[Mesa-dev] [PATCH v3 2/2] anv/query: Busy-wait for available query entries

Wed Apr 5 18:02:18 UTC 2017

On Wed, Apr 5, 2017 at 10:45 AM, Chris Wilson <chris at chris-wilson.co.uk>
wrote:

> On Wed, Apr 05, 2017 at 10:28:53AM -0700, Jason Ekstrand wrote:
> > Before, we were just looking at whether or not the user wanted us to
> > wait and waiting on the BO.  Some clients, such as the Serious engine,
> > use a single query pool for hundreds of individual query results where
> > the writes for those queries may be split across several command
> > buffers.  In this scenario, the individual query we're looking for may
> > become available long before the BO is idle so waiting on the query pool
> > BO to be finished is wasteful.
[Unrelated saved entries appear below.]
(** The part of the decision that compares the clock with the best master *)
Lemma decision_against_best k c r (x : option dsptr) :
  deciding k c -> 127 < clock_class c -> (is_Some x -> is_Some (p_best r)) ->
  exists ps,
    (clock_best ← clock_best_foreign c;
     if 0 <? cmp (Some (DefaultDS, clock_default_ds c)) clock_best then Ret PS_GRAND_MASTER
     else
       best_port ← clock_best_port c;
       if bool_decide (best_port = Some k) then Ret PS_SLAVE
       else Ret (if cmp clock_best x =? A_BETTER_TOPO then PS_PASSIVE else PS_MASTER)) = Ret ps /\
    decided c k r ps.
Proof.
  intros Hde Hgt Hx. unfold clock_best_foreign, clock_best_port.
  destruct (load_best_eq k c Hde) as [[En ->]|(kb & p & fc & Hpt & ->)]; cbn [mbind res_bind].
  { rewrite cmp_none. eexists. split; [reflexivity|]. apply dc_grand_master.
    intros kb p fc [(s & E & _) _]. congruence. }
  destruct (Z.ltb_spec 0 (cmp (Some (DefaultDS, clock_default_ds c))
    (Some (fc_ptr (portIdentity p) fc)))) as [Hlt|Hle].
  { eexists. split; [reflexivity|]. apply dc_grand_master. intros kb' p' fc' (Hpt' & _ & Hle).
    destruct (points_to_fun _ _ _ _ _ _ _ Hpt Hpt') as (-> & -> & ->). lia. }
  assert (Efst : fst <$> c_best c = Some kb) by (destruct Hpt as (s & -> & _); done). rewrite Efst.
  case_bool_decide as Hk.
  { injection Hk as ->. eexists. split; [reflexivity|]. by apply (dc_slave c k r p fc). }
  assert (Hno : forall p fc, ~ should_follow c k p fc).
  { intros p' fc' [Hpt' _]. destruct (points_to_fun _ _ _ _ _ _ _ Hpt Hpt') as [-> _]. done. }
  eexists. split; [reflexivity|]. destruct x as [x|]; [|rewrite cmp_none; by apply dc_master].
  destruct (_ =? _); [apply dc_passive; [by apply Hx|done]|by apply dc_master].
Qed.

Lemma bmc_state_decision_eq k c r :
  deciding k c -> c_ports c !! k = Some r ->
  exists ps, bmc_state_decision cmp c k r = Ret ps /\ decided c k r ps.
Proof.
  intros Hde Hr. unfold bmc_state_decision. cbv zeta.
  assert (Hok : port_ok r).
  { pose proof (de_ports k c Hde) as H. rewrite Forall_lookup in H. by eapply H. }
  rewrite (ok_bmca r Hok).
  assert (Hlow : clock_class c <= 127 -> forall kb p fc, ~ should_follow c kb p fc).
  { intros Hle kb p fc (_ & Hc & _). lia. }
  destruct (port_best_foreign_eq r Hok) as [[Eb ->]|(x & Hb & ->)]; cbn [mbind res_bind].
  - rewrite bool_decide_true, andb_false_r by done. cbn [andb].
    case_bool_decide as Hl; [eexists; split; [reflexivity|rewrite Hl; by apply dc_listening]|].
    destruct (Z.leb_spec (clock_class c) 127) as [Hle|Hgt].
    + eexists. split; [reflexivity|]. rewrite cmp_none. apply dc_grand_master. auto.
    + apply decision_against_best; [done|done|by intros [? [=]]].
  - rewrite bool_decide_false by done. cbn [andb].
    destruct (Z.leb_spec (clock_class c) 127) as [Hle|Hgt].
    + eexists. split; [reflexivity|].
      destruct (0 <? cmp _ (Some x)); [apply dc_grand_master|apply dc_passive]; auto.
    + by apply decision_against_best.
Qed.

(** The event a decision sends, and what it does to the data sets *)
Record decision_sent (c : clock) (k : nat) (r : port) (c1 : clock) (e : fsm_event) : Prop := {
  sent_same : same_ports c c1;
  sent_decision : is_decision e = true;
  sent_none : e = EV_NONE -> p_state r = PS_LISTENING;
  sent_passive : e = EV_RS_PASSIVE -> is_Some (p_best r);
  sent_slave : e = EV_RS_SLAVE -> exists p fc, should_follow c k p fc;
  sent_follow : forall p fc, should_follow c k p fc ->
    e = EV_RS_SLAVE /\ exists m, describes (c_data c1) fc m;
  sent_other : forall j p fc, should_follow c j p fc -> j <> k -> c_data c1 = c_data c
}.

Lemma clock_update_slave_eq c k p fc :
  points_to c k p fc ->
  exists c1 m, clock_update_slave c = Ret c1 /\ same_ports c c1 /\ describes (c_data c1) fc m.
Proof.
  intros (s & E & Hp & _ & Hf & Hl). unfold clock_update_slave, load_best. rewrite E, Hp, Hf.
  cbn [mbind res_bind]. destruct (messages fc) as [|m ms] eqn:Em; [done|]. cbv zeta.
  eexists _, m. split; [reflexivity|]. split; [done|]. split; [by rewrite Em|done|done|done].
Qed.

Lemma decision_event_eq k c r ps :
  c_ports c !! k = Some r -> decided c k r ps ->
  exists c1 e, decision_event c ps = Ret (c1, e) /\ decision_sent c k r c1 e.
Proof.
  intros Hr Hd. destruct Hd as [Hs Hb|Hno|Hb Hno|p fc Hf|Hno]; cbn [decision_event].
  - eexists _, _. split; [reflexivity|]. split; try done.
    intros p fc [(s & _ & Hp & Hs' & _) _]. congruence.
  - eexists _, _. split; [reflexivity|]. split; try done.
    + intros p fc H. by destruct (Hno k p fc).
    + intros j p fc H. by destruct (Hno j p fc).
  - eexists _, _. split; [reflexivity|]. split; try done. intros p fc H. by destruct (Hno p fc).
  - destruct (clock_update_slave_eq c k p fc (proj1 Hf)) as (c1 & m & -> & Hsame & Hde).
    cbn [mbind res_bind]. eexists _, _. split; [reflexivity|]. split; try done.
    + intros _. by exists p, fc.
    + intros p' fc' Hf'. split; [done|].
      destruct (points_to_fun _ _ _ _ _ _ _ (proj1 Hf) (proj1 Hf')) as (_ & _ & <-). by exists m.
    + intros j p' fc' Hf' Hj. by destruct (points_to_fun _ _ _ _ _ _ _ (proj1 Hf) (proj1 Hf')) as (-> & _).
  - eexists _, _. split; [reflexivity|]. split; try done. intros p fc H. by destruct (Hno p fc).
Qed.

(** The clock after port [k], which had been [r], became [r'] *)
Section decided_port.
Context (k : nat) (c c1 : clock) (r r' : port).
Context (Hr : c_ports c !! k = Some r) (Hsame : same_ports c c1) (Ht : same_table r r').
Let c' := set_ports (<[k := r']> (c_ports c1)) c1.

Lemma decided_lookup j p' :
  c_ports c' !! j = Some p' -> (j = k /\ p' = r') \/ (j <> k /\ c_ports c !! j = Some p').
Proof.
  unfold c'. cbn [set_ports c_ports]. rewrite (sp_ports _ _ Hsame).
  destruct (decide (j = k)) as [->|Hne].
  - rewrite list_lookup_insert_eq by by eapply lookup_lt_Some. intros [= <-]. by left.
  - rewrite list_lookup_insert_ne by done. by right.
Qed.

Lemma decided_at : c_ports c' !! k = Some r'.
Proof.
  unfold c'. cbn [set_ports c_ports]. rewrite (sp_ports _ _ Hsame).
  apply list_lookup_insert_eq. by eapply lookup_lt_Some.
Qed.

Lemma decided_points j p' fc :
  points_to c' j p' fc -> exists p, points_to c j p fc /\ config p' = config p /\
    ((j = k /\ p' = r' /\ p = r) \/ (j <> k /\ p' = p)).
Proof.
  intros (s & E & Hp & Hb & Hf & Hl). unfold c' in E. cbn [set_ports c_best] in E.
  rewrite (sp_best _ _ Hsame) in E. destruct Ht as [C F B].
  destruct (decided_lookup j p' Hp) as [[-> ->]|[Hne Hp']].
  - exists r. split; [|by split; [|left]]. exists s. rewrite F in Hf. rewrite B in Hb. by split.
  - exists p'. split; [|by split; [|right]]. by exists s.
Qed.

Lemma decided_points_to j p fc : points_to c j p fc -> exists p', points_to c' j p' fc.
Proof.
  intros (s & E & Hp & Hb & Hf & Hl). destruct Ht as [C F B].
  assert (E' : c_best c' = Some (j, s)) by (unfold c'; cbn [set_ports c_best]; by rewrite (sp_best _ _ Hsame)).
  destruct (decide (j = k)) as [->|Hne].
  - exists r', s. rewrite Hr in Hp. injection Hp as <-. rewrite decided_at, F, B. by split.
  - exists p, s. split; [done|]. split; [|done]. unfold c'. cbn [set_ports c_ports].
    rewrite (sp_ports _ _ Hsame). by rewrite list_lookup_insert_ne.
Qed.

Lemma decided_follow j p' fc :
  should_follow c' j p' fc -> exists p, should_follow c j p fc /\
    ((j = k /\ p' = r' /\ p = r) \/ (j <> k /\ p' = p)).
Proof.
  intros (Hpt & Hcl & Hle). destruct (decided_points j p' fc Hpt) as (p & Hpt0 & C & Hcase).
  exists p. split; [|done]. split; [done|]. pose proof C as C'. injection C' as Eid _ _ _ _ _.
  assert (Ed : dds c' = dds c) by apply Hsame.
  unfold clock_class, clock_default_ds in *. rewrite Ed in Hcl, Hle. by rewrite <- Eid.
Qed.
End decided_port.

(** The role a decided port takes *)
Lemma decided_role c k r c1 e r' d :
  port_ok r -> c_ports c !! k = Some r -> decision_sent c k r c1 e -> dispatched (dom := dom) r r' e d ->
  same_table r r' /\ served r' /\
  (is_slave (p_state r') = true -> exists s, c_best c = Some (k, s)) /\
  (forall p fc, should_follow c k p fc -> is_slave (p_state r') = true).
Proof.
  intros Hok Hr [_ Hdec Hnone Hpass Hslave Hfollow _] Hd.
  pose proof (ok_machine r Hok) as Hm. pose proof (di_decision _ _ _ _ Hd Hdec) as Ht.
  assert (Hsf : forall s, is_slave s = true -> follows s = true) by by intros [].
  split; [done|]. split; [|split].
  - intros Hf. destruct (di_follows _ _ _ _ Hd Hf) as [_ Hs]. rewrite (st_best _ _ Ht).
    rewrite Hs in Hf. pose proof Hf as Hf'. apply bmc_enter in Hf as [->|[->|Hfr]].
    + destruct (Hslave eq_refl) as (p & fc & (s & _ & Hp & Hb & _) & _).
      rewrite Hr in Hp. injection Hp as ->. by eexists.
    + by apply Hpass.
    + destruct e; try done.
      * by rewrite (Hnone eq_refl) in Hfr.
      * by rewrite bmc_leave in Hf' by (try apply (ok_reach r Hok); auto).
      * by rewrite bmc_leave in Hf' by (try apply (ok_reach r Hok); auto).
      * destruct (Hslave eq_refl) as (p & fc & (s & _ & Hp & Hb & _) & _).
        rewrite Hr in Hp. injection Hp as ->. by eexists.
      * by apply Hpass.
  - intros Hsl. destruct (di_follows _ _ _ _ Hd (Hsf _ Hsl)) as [_ Hs].
    rewrite Hs in Hsl. apply bmc_slave in Hsl as [->|(Hslr & He1 & He2 & He3)].
    + destruct (Hslave eq_refl) as (p & fc & (s & E & _) & _). by exists s.
    + destruct e; try done; [by rewrite (Hnone eq_refl) in Hslr|].
      destruct (Hslave eq_refl) as (p & fc & (s & E & _) & _). by exists s.
  - intros p fc Hf. destruct (Hfollow p fc Hf) as [-> _].
    destruct Hf as [(s & _ & Hp & Hb & _) _]. rewrite Hr in Hp. injection Hp as <-.
    assert (Hen : enabled (p_state r) = true).
    { destruct (enabled (p_state r)) eqn:E; [done|].
      destruct (ok_idle r Hok E) as [_ Eb]. by rewrite Hb in Eb. }
    rewrite (di_enabled _ _ _ _ Hd).
    + apply bmc_follow; [apply (ok_reach r Hok)|done].
    + by rewrite bmc_enabled.
Qed.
This commit makes us instead busy-loop on
> > each query until it's available.
> >
> > This significantly reduces pipeline bubbles and improves performance of
> > The Talos Principle on medium settings (where the GPU isn't overloaded
> > with drawing) by around 20% on my SkyLake gt4.
> > ---
> >  src/intel/vulkan/genX_query.c | 52 ++++++++++++++++++++++++++++++
> ++++++++-----
> >  1 file changed, 46 insertions(+), 6 deletions(-)
> >
> > diff --git a/src/intel/vulkan/genX_query.c
> b/src/intel/vulkan/genX_query.c
> > index 7ea9404..0d303a6 100644
> > --- a/src/intel/vulkan/genX_query.c
> > +++ b/src/intel/vulkan/genX_query.c
> > @@ -131,6 +131,44 @@ cpu_write_query_result(void *dst_slot,
> VkQueryResultFlags flags,
> >     }
> >  }
> >
> > +static bool
> > +query_is_available(struct anv_device *device, volatile uint64_t *slot)
> > +{
> > +   if (!device->info.has_llc)
> > +      __builtin_ia32_clflush(slot);
> > +
> > +   return slot[0];
> > +}
> > +
> > +static VkResult
> > +wait_for_available(struct anv_device *device,
> > +                   struct anv_query_pool *pool, uint64_t *slot)
> > +{
> > +   while (true) {
> > +      if (query_is_available(device, slot))
> > +         return VK_SUCCESS;
> > +
> > +      VkResult result = anv_device_bo_busy(device, &pool->bo);
>
> Ah, but you can use the simpler check here because you follow up with a
> query_is_available() so you know whether or not the hang clobbered the
> result.
>
> If the query is not available but the bo is idle, you might then went to
> check for a reset in case it was due to a lost device. GEM_BUSY is
> lockless, but GEM_RESET_STATS currently takes the big struct_mutex and
> so has non-deterministic and often quite large latencies.
>

anv_device_bo_busy does that for us. :-)  In particular, it queries
GEM_RESET_STATS but only if the BO is not busy.  This way, so long as the
BO is busy, we only do GEM_BUSY but as soon as it is not busy we do a
single GEM_RESET_STATS and return VK_ERROR_DEVICE_LOST if we've gotten a
hang.  The theory (the same for wait) is that, so long as the BO is still
busy, we either haven't hung or we haven't figured out that we've hung.  We
could, in theory have two batches where the first one hangs and the second
is ok, so this isn't quite true.  However, the important thing is to never
return VK_SUCCESS to the user when results are invalid.  Both
anv_device_wait and anv_device_bo_busy only do an early return of
VK_NOT_READY or VK_TIMEOUT and don't return VK_SUCCESS until after they've
called GEM_RESET_STATS to ensuring that we haven't hung.
-------------- next part --------------
An HTML attachment was scrubbed...
URL: <https://lists.freedesktop.org/archives/mesa-dev/attachments/20170405/3c135b5b/attachment.html>